■ **WHAT YOU HAVE TO DO**:
Return, unaltered, every line from the beginning of the material below up to and including the one with "(λ v '(cache, acc), steady".

■ **RECORDS PROVIDED**:

Lemma exportFromScan_described fuel acc w w' acc' :
  steady w0 w → el_wf (adapter w) → I [] acc (sw_out w) →
  exportFromScan envs others c scannable e marshalEvent handler fuel req ∅ acc w = (w', Ok acc') →
  steady w w' ∧ handedFromLog w' acc'.
Proof.
  intros H0s Hwf HI E. unfold exportFromScan in E. destruct (negb scannable); [done|].
  destruct (scanLoop _ _ _ _ _ _ _ _ _) as [w1 [[cache1 acc1]|err]] eqn:Es; [|done]. injection E as <- <-.
  eapply (scan_handles_at envs others clock appends (Ser := Ser) (P := P) (X := X) (O := O) quiet _ _ _
    (λ v '(cache, acc), steady w v ∧ sound v cache ∧ handedFromLog v acc) (λ _ _ _, True)) in Es as (_ & (? & _ & ?) & _);
    [by split|apply step_quiet|intros pos v v' r; apply readLog_quiet| |done| | |done].
  - intros v v' [cache acc0] Hq _ Hwfv (? & ? & ?). split; [etransitivity; [done|apply Hq]|].
    split; [eapply sound_later; [apply Hq|done]|by eapply handedFromLog_later].
  - intros batch [cache acc0] v v' [cache' acc0'] Hwfv Hpage (Hsv & Hc & xs & HI0 & Hxs) Eb.
    destruct (exportEvents_spec batch cache acc0 xs v v' _ ltac:(by etransitivity) Hc HI0 Eb) as (Hs & Hc' & ys & Hsel & HI').
    split; [by apply steady_moved|]. split; [|done]. split; [by etransitivity|]. split; [done|]. exists (xs ++ ys). split; [done|].
    assert (∀ se, se ∈ logged v → se ∈ logged v') as Hl by (intros se; by apply (moved_logged envs v v'); [apply Hs|]).
    intros x [Hx|Hx]%elem_of_app.
    + destruct (Hxs x Hx) as (se & Hse & Hd). exists se. split; [auto|]. apply (described_later _ v); [by apply steady_read|done].
    + destruct (exports_sources _ _ _ Hsel Hx) as (se & Hse & _ & Hd). exists se. split; [auto|done].
  - split; [done|]. split; [by intros key b; rewrite lookup_empty|]. exists []. split; [done|]. by intros x ?%not_elem_of_nil.
Qed.
End Loops.
End Anchored.

(** ** The resolution *)

(** What a resolution leaves as it is. *)
Definition setup w w' : Prop :=
  read envs w w' ∧ st_serializer (sw_store w') = st_serializer (sw_store w) ∧ st_upcasters (sw_store w') = st_upcasters (sw_store w) ∧
  sw_out w' = sw_out w.

#[local] Instance setup_preorder : PreOrder setup.
Proof.
  split; [by intros w|]. intros w1 w2 w3 (R & E1 & E2 & E3) (R' & E1' & E2' & E3'). unfold setup. rewrite E1', E2', E3'.
  split; [by transitivity w2|done].
Qed.

Lemma quiet_setup w w' : quiet w w' → setup w w'.
Proof. intros [(_ & ? & ? & ?) ?]. done. Qed.

Lemma step_setup w : setup w (step w).
Proof. apply quiet_setup, step_quiet. Qed.
Lemma readLog_setup {R} (f : Env → Store A P Ser X → R) w w' r : readLog envs others f w = (w', r) → setup w w'.
Proof. intros E. eapply quiet_setup, readLog_quiet, E. Qed.
Lemma attribute_setup tagger se w w' a : attribute envs c tagger se w = (w', a) → setup w w'.
Proof. intros E. eapply quiet_setup, attribute_quiet, E. Qed.
#[local] Hint Resolve step_setup readLog_setup attribute_setup : moved.

Lemma index_setup {R} (f : Env → O → R) w w' r : withOut envs (λ env o, (o, f env o)) w = (w', r) → setup w w'.
Proof.
  intros E. pose proof (withOut_steady _ _ _ _ E) as (_ & ? & ? & ?). unfold withOut in E. by injection E as <- _.
Qed.

Lemma loadFootprintStream_setup sid w w' r : loadFootprintStream envs others sid w = (w', r) → setup w w'.
Proof. unfold loadFootprintStream. intros E. splits; moves. Qed.

Lemma streamSharedWithOthers_setup tagger stored sid w w' r :
  streamSharedWithOthers envs c tagger stored sid w = (w', r) → setup w w'.
Proof.
  revert w. induction stored as [|se stored IH]; intros w E; cbn [streamSharedWithOthers] in E; splits; moves.
Qed.

Lemma collectEvents_setup tagger sid stored shared b w w' r :
  collectEvents envs c tagger sid stored shared b w = (w', r) → setup w w'.
Proof.
  revert shared b w. induction stored as [|se stored IH]; intros shared b w E; cbn [collectEvents] in E; splits; moves.
Qed.

Lemma attributeBatch_setup tagger sid batch b w w' r :
  attributeBatch envs c tagger sid batch b w = (w', r) → setup w w'.
Proof.
  revert b w. induction batch as [|se batch IH]; intros b w E; cbn [attributeBatch] in E; splits; moves.
Qed.
#[local] Hint Resolve loadFootprintStream_setup streamSharedWithOthers_setup collectEvents_setup attributeBatch_setup : moved.

Lemma collectStreams_setup tagger sid streams b w w' r :
  collectStreams envs others c tagger sid streams b w = (w', r) → setup w w'.
Proof.
  revert b w. induction streams as [|s streams IH]; intros b w E; cbn [collectStreams] in E; [splits; moves|].
  unfold collectIndexedStream in E. splits; moves.
Qed.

■ **EXERCISE ANSWER**:
Lemma exportFromScan_described fuel acc w w' acc' :
  steady w0 w → el_wf (adapter w) → I [] acc (sw_out w) →
  exportFromScan envs others c scannable e marshalEvent handler fuel req ∅ acc w = (w', Ok acc') →
  steady w w' ∧ handedFromLog w' acc'.
Proof.
  intros H0s Hwf HI E. unfold exportFromScan in E. destruct (negb scannable); [done|].
  destruct (scanLoop _ _ _ _ _ _ _ _ _) as [w1 [[cache1 acc1]|err]] eqn:Es; [|done]. injection E as <- <-.
  eapply (scan_handles_at envs others clock appends (Ser := Ser) (P := P) (X := X) (O := O) quiet _ _ _
    (λ v '(cache, acc), steady w v ∧ sound v cache ∧ handedFromLog v acc) (λ _ _ _, True)) in Es as (_ & (? & _ & ?) & _);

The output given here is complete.